The difference between the Royal Thai Army Paramilitary Forces and the Paramilitary Marine Forces is that the Paramilitary Marine Forces receive additional training in amphilibious warfare to fulfill the missions of the RTMC, which is the parent unit. However, they mostly operate in mountain forest areas.

Since the South Thailand insurgency crisis, the Paramilitary Marine Regiment has been intensifying its training in anti-irrgular forces with small unit tactics. They are currently one of the most important paramilitary forces of the Thai military, which plays a role in border security and counterinsurgency in the Southern Thailand.

==History==
The Paramilitary Marine Regiment was originally founded during the years 1977-1978 due to a serious threat from a insurgent forces (Thailand uses the term communist terrorist) attack during the Communist insurgency in Thailand. Especially along the border it was organized by the local population because of a perception problem in the areas.

Royal Thai Armed Forces Headquarters (RTARF) has agreed to perform on June 21, 1978, Cabinet of Thailand including approved on July 18, 1978, by the Royal Thai Army Special Operation Center 315, a control unit supervisor and training in Pak Chong, Nakhon Ratchasima. After the training was completed, the Royal Thai Army Special Operation Center 315 assigned Paramilitary Marine Regiment to take over operational control with the Chanthaburi and Trat Border Defense Command (CTBDC).
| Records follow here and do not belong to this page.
(** * Session / event-bus subsystem of the Portia agents backend

    A shallow embedding of

    - [backend/app/schemas/session.py]      (records),
    - [backend/app/services/session_service.py] (the session store, the
      subscriber registry and the event bus),
    - [backend/app/services/portia_service.py]  (the execution driver),
    - [backend/app/api/sessions.py]         (the endpoints and the stream
      generator),

    followed by the properties of the specification that were checked
    against it.  Python dictionaries are [gmap]s, Python sets are [gset]s,
    [asyncio.Queue] objects live in a heap indexed by object identity. *)

From stdpp Require Import base numbers strings pretty list gmap sets.

Local Open Scope string_scope.
Local Open Scope list_scope.
Local Open Scope Z_scope.

#[local] Set Warnings "-clear-no-such-hyp".

(* ===================================================================== *)
(** * Schemas ([schemas/session.py]) *)
(* ===================================================================== *)

(** [Any] payloads (results, step outputs) are opaque; a payload is
    represented by its rendering.  [Any | None] is [option Payload]. *)
Definition Payload := string.

(** Durations ([float] seconds) are opaque measurements; only their
    presence matters below. *)
Definition float := Z.

(** [Literal["chat", "research", "docs"]] *)
Inductive QueryType := chat | research | docs.

Module SessionCreateRequest.
Record t := mk {
  query : string;
  query_type : QueryType;
  repo_name : option string
}.
End SessionCreateRequest.

Module SessionResponse.
Record t := mk {
  session_id : string;
  status : string;
  created_at : string;
  stream_url : string
}.
End SessionResponse.

Module SessionStatus.
Record t := mk {
  session_id : string;
  status : string;
  created_at : string;
  started_at : option string;
  completed_at : option string;
  result : option Payload;
  error : option string;
  execution_time : option float
}.

(** Attribute assignments [session.f = v]. *)
Definition set_status (v : string) (s : t) : t :=
  mk (session_id s) v (created_at s) (started_at s) (completed_at s)
     (result s) (error s) (execution_time s).
Definition set_started_at (v : option string) (s : t) : t :=
  mk (session_id s) (status s) (created_at s) v (completed_at s)
     (result s) (error s) (execution_time s).
Definition set_completed_at (v : option string) (s : t) : t :=
  mk (session_id s) (status s) (created_at s) (started_at s) v
     (result s) (error s) (execution_time s).
Definition set_result (v : option Payload) (s : t) : t :=
  mk (session_id s) (status s) (created_at s) (started_at s) (completed_at s)
     v (error s) (execution_time s).
Definition set_error (v : option string) (s : t) : t :=
  mk (session_id s) (status s) (created_at s) (started_at s) (completed_at s)
     (result s) v (execution_time s).
Definition set_execution_time (v : option float) (s : t) : t :=
  mk (session_id s) (status s) (created_at s) (started_at s) (completed_at s)
     (result s) (error s) v.
End SessionStatus.

Module StepEvent.
Record t := mk {
  session_id : string;
  timestamp : string;
  event_type : string;
  step_id : option string;
  step_name : option string;
  tool_id : option string;
  status : string;
  output : option Payload;
  error : option string
}.

(** [event.model_dump()]: the dictionary of the fields; the record itself
    stands for that dictionary. *)
Definition model_dump (e : t) : t := e.
End StepEvent.

(** Truthiness of a [str | None] value: [None] and the empty string are
    falsy. *)
Definition truthy (v : option string) : bool :=
  match v with
  | None => false
  | Some s => negb (String.eqb s "")
  end.

(* ===================================================================== *)
(** * [asyncio.Queue] *)
(* ===================================================================== *)

Module Queue.
Record t := mk {
  maxsize : Z;
  items : list StepEvent.t;
  is_shutdown : bool
}.

(** [asyncio.Queue(maxsize=n)] *)
Definition new (n : Z) : t := mk n [] false.

Definition qsize (q : t) : Z := Z.of_nat (length (items q)).

(** [full()]: a queue with [maxsize <= 0] is never full. *)
Definition full (q : t) : bool :=
  if maxsize q <=? 0 then false else maxsize q <=? qsize q.

Inductive put_result :=
| PutOk (q' : t)
| RaiseQueueFull
| RaiseOther.

(** [put_nowait(item)] *)
Definition put_nowait (q : t) (item : StepEvent.t) : put_result :=
  if is_shutdown q then RaiseOther
  else if full q then RaiseQueueFull
  else PutOk (mk (maxsize q) (items q ++ [item]) (is_shutdown q)).
End Queue.

(** Queue objects are referred to by identity ([nat]); the heap maps the
    identity of every live queue to its contents. *)

(* ===================================================================== *)
(** * The session service ([services/session_service.py]) *)
(* ===================================================================== *)

Definition MAX_EVENTS_PER_SESSION : Z := 200.

Module SessionService.
Record t := mk {
  _sessions : gmap string SessionStatus.t;
  _session_connections : gmap string (gset nat);
  _session_events : gmap string (list StepEvent.t)
}.

(** [__init__] *)
Definition init : t := mk ∅ ∅ ∅.

(** [self._session_connections.get(session_id, set())] *)
Definition connections_of (svc : t) (session_id : string) : gset nat :=
  default ∅ (_session_connections svc !! session_id).

(** [self._session_events.get(session_id, [])] *)
Definition events_of (svc : t) (session_id : string) : list StepEvent.t :=
  default [] (_session_events svc !! session_id).

(** [create_session]: [uuid] is the value of [str(uuid.uuid4())] and [now]
    the value of [datetime.now(UTC).isoformat()] drawn by the call. *)
Definition create_session (svc : t) (_query : string) (_query_type : QueryType)
    (uuid now : string) : SessionStatus.t * t :=
  let session_id := uuid in
  let session :=
    SessionStatus.mk session_id "pending" now None None None None None in
  (session,
   mk (<[session_id := session]> (_sessions svc))
      (_session_connections svc) (_session_events svc)).

Definition get_session (svc : t) (session_id : string) : option SessionStatus.t :=
  _sessions svc !! session_id.

(** The body of [update_session_status] on the session object. *)
Definition update_fields (session : SessionStatus.t) (status : string)
    (result : option Payload) (error : option string)
    (execution_time : option float) (now : string) : SessionStatus.t :=
  let session := SessionStatus.set_status status session in
  if String.eqb status "running" && negb (truthy (SessionStatus.started_at session))
  then SessionStatus.set_started_at (Some now) session
  else if String.eqb status "completed" || String.eqb status "failed"
  then
    SessionStatus.set_execution_time execution_time
      (SessionStatus.set_error error
         (SessionStatus.set_result result
            (SessionStatus.set_completed_at (Some now) session)))
  else session.

Definition update_session_status (svc : t) (session_id status : string)
    (result : option Payload) (error : option string)
    (execution_time : option float) (now : string) : t :=
  match _sessions svc !! session_id with
  | None => svc
  | Some session =>
      mk (<[session_id :=
              update_fields session status result error execution_time now]>
            (_sessions svc))
         (_session_connections svc) (_session_events svc)
  end.

(** [self._session_connections[session_id].add(client_queue)]
    (a [defaultdict(set)]). *)
Definition add_connection (svc : t) (session_id : string) (client_queue : nat) : t :=
  mk (_sessions svc)
     (<[session_id := connections_of svc session_id ∪ {[client_queue]}]>
        (_session_connections svc))
     (_session_events svc).

Definition remove_connection (svc : t) (session_id : string) (client_queue : nat) : t :=
  let remaining := connections_of svc session_id ∖ {[client_queue]} in
  mk (_sessions svc)
     (if decide (remaining = ∅)
      then delete session_id (_session_connections svc)
      else <[session_id := remaining]> (_session_connections svc))
     (_session_events svc).

(** [events.append(event)] followed by the size check and [events.pop(0)]. *)
Definition append_event (events : list StepEvent.t) (event : StepEvent.t)
    : list StepEvent.t :=
  let events := events ++ [event] in
  if MAX_EVENTS_PER_SESSION <? Z.of_nat (length events) then tail events
  else events.

(** One iteration of the delivery loop: the accumulator is the heap and
    the [disconnected] set. *)
Definition deliver (event : StepEvent.t) (acc : gmap nat Queue.t * gset nat)
    (client_queue : nat) : gmap nat Queue.t * gset nat :=
  let '(heap, disconnected) := acc in
  match heap !! client_queue with
  | Some q =>
      match Queue.put_nowait q (StepEvent.model_dump event) with
      | Queue.PutOk q' => (<[client_queue := q']> heap, disconnected)
      | Queue.RaiseQueueFull => (heap, disconnected ∪ {[client_queue]})
      | Queue.RaiseOther => (heap, disconnected ∪ {[client_queue]})
      end
  | None => (heap, disconnected ∪ {[client_queue]})
  end.

Definition broadcast_event (svc : t) (heap : gmap nat Queue.t)
    (session_id : string) (event : StepEvent.t) : t * gmap nat Queue.t :=
  let events := append_event (events_of svc session_id) event in
  let svc := mk (_sessions svc) (_session_connections svc)
                (<[session_id := events]> (_session_events svc)) in
  let connections := connections_of svc session_id in
  let '(heap, disconnected) :=
    foldl (deliver event) (heap, ∅) (elements connections) in
  (foldl (λ svc client_queue, remove_connection svc session_id client_queue)
         svc (elements disconnected),
   heap).

(** [events[-limit:]] *)
Definition last_slice {A} (limit : Z) (l : list A) : list A :=
  let start := - limit in
  if start <? 0
  then drop (Z.to_nat (Z.max 0 (Z.of_nat (length l) + start))) l
  else drop (Z.to_nat start) l.

Definition get_session_events (svc : t) (session_id : string) (limit : Z)
    : list StepEvent.t :=
  let events := events_of svc session_id in
  match events with
  | [] => []
  | _ => last_slice limit events
  end.

Definition get_active_connections_count (svc : t) (session_id : string) : Z :=
  Z.of_nat (size (connections_of svc session_id)).

Definition cleanup_session (svc : t) (session_id : string) : t :=
  if decide (connections_of svc session_id = ∅)
  then mk (delete session_id (_sessions svc))
          (delete session_id (_session_connections svc))
          (delete session_id (_session_events svc))
  else svc.
End SessionService.

(* ===================================================================== *)
(** * What the backend obtains from outside *)
(* ===================================================================== *)

(** The behaviour of one call [portia_instance.run(query, tools)] of the
    execution engine: the steps it reports through the
    [after_step_execution] hook (each as the dictionaries [step.model_dump()]
    and [output.model_dump()]), how the call ends, and the measured
    duration. *)
Module Run.
Inductive finish :=
| Returns (final_output : option Payload)
| Raises (message : string).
The attire at that time was woodland camouflage while performing small unit combat duties against insurgent forces, and there was no fixed unit location. Before changing to black uniforms in the same style as the Royal Thai Army Paramilitary Forces, but still using the green camouflage beret as the identity of the Paramilitary Marine Forces.

After fighting to Communist insurgency in Thailand. Changed its mission to protect the country especially the eastern border area where has problems with drug smuggling and various illegal activities, and RTMC need to expand accordingly. They include Troops are stationed Marines and volunteers.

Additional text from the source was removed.